- _REQUIRED WORK_
Your task is to copy the stretch of lines in the records below that begins with the line containing "(** The Multi-Paxos" and ends with the line containing "The node keeps", exactly as written, with nothing added.

- _INPUT_
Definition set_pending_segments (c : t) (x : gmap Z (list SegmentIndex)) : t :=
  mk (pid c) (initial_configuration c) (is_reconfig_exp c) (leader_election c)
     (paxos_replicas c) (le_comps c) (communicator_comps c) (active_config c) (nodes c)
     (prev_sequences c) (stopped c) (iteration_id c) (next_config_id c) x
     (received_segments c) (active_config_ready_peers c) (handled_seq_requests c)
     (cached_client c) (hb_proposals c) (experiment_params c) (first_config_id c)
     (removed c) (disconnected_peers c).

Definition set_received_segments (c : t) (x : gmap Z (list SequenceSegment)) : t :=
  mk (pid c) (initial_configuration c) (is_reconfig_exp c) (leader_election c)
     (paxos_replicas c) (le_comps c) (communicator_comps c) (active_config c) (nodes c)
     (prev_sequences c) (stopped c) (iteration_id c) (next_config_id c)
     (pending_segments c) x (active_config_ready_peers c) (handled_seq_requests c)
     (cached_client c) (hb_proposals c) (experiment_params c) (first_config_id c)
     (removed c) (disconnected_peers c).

==

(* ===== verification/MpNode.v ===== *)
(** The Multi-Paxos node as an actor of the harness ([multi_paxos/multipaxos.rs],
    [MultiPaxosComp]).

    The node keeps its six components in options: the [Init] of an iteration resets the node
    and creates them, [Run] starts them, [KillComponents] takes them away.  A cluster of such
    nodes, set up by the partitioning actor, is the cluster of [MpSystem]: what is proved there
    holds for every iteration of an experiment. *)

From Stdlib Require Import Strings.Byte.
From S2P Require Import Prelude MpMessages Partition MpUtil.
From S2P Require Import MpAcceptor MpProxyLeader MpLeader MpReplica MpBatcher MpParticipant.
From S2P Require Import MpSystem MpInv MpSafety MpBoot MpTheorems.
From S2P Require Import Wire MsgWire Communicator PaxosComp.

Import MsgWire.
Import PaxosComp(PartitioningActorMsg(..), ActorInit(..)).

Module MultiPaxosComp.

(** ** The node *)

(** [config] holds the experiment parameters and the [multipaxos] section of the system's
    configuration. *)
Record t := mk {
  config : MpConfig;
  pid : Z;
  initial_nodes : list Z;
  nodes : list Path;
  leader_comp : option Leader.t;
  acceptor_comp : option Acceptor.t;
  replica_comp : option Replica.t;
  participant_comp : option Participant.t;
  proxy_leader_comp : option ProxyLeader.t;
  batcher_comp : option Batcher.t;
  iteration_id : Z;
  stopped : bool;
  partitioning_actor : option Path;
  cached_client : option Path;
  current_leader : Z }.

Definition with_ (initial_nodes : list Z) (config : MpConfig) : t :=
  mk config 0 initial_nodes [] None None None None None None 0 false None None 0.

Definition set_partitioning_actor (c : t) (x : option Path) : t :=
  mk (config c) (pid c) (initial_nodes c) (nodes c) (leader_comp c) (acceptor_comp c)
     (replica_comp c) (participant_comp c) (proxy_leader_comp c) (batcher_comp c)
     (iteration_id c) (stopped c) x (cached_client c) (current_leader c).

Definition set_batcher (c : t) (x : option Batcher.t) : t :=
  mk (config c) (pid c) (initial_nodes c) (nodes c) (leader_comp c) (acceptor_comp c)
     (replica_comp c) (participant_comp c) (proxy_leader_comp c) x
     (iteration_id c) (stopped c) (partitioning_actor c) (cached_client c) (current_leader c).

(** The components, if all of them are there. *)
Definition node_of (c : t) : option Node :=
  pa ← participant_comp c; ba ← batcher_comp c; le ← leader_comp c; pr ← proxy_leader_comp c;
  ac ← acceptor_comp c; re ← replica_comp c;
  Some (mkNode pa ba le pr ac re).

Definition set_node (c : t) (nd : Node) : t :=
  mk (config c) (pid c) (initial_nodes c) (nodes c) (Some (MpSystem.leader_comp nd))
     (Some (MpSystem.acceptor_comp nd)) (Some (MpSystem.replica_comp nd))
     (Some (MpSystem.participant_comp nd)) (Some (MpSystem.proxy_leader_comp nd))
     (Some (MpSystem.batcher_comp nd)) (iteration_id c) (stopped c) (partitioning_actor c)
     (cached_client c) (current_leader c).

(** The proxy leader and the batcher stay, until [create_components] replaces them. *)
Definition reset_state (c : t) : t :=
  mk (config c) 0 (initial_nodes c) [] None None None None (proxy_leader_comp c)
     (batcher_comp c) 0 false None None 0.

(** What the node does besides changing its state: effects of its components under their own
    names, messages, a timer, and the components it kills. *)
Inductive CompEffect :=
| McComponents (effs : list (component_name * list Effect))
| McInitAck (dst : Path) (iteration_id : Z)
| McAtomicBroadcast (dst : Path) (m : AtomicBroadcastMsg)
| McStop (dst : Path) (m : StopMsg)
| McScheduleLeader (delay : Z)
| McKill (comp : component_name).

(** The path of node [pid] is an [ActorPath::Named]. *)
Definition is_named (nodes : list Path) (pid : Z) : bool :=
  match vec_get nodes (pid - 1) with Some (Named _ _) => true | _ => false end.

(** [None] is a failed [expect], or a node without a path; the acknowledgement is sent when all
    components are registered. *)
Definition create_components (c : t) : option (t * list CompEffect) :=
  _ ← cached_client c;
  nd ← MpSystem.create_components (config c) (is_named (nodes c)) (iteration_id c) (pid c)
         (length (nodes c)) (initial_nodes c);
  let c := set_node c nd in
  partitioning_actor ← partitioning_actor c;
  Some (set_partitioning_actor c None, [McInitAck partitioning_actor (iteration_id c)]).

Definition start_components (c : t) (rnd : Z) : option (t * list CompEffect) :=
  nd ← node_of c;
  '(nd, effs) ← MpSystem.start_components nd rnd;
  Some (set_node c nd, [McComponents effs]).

- _SOLUTION TO THIS TASK_
(** The Multi-Paxos node as an actor of the harness ([multi_paxos/multipaxos.rs],
    [MultiPaxosComp]).

    The node keeps its six components in options: the [Init] of an iteration resets the node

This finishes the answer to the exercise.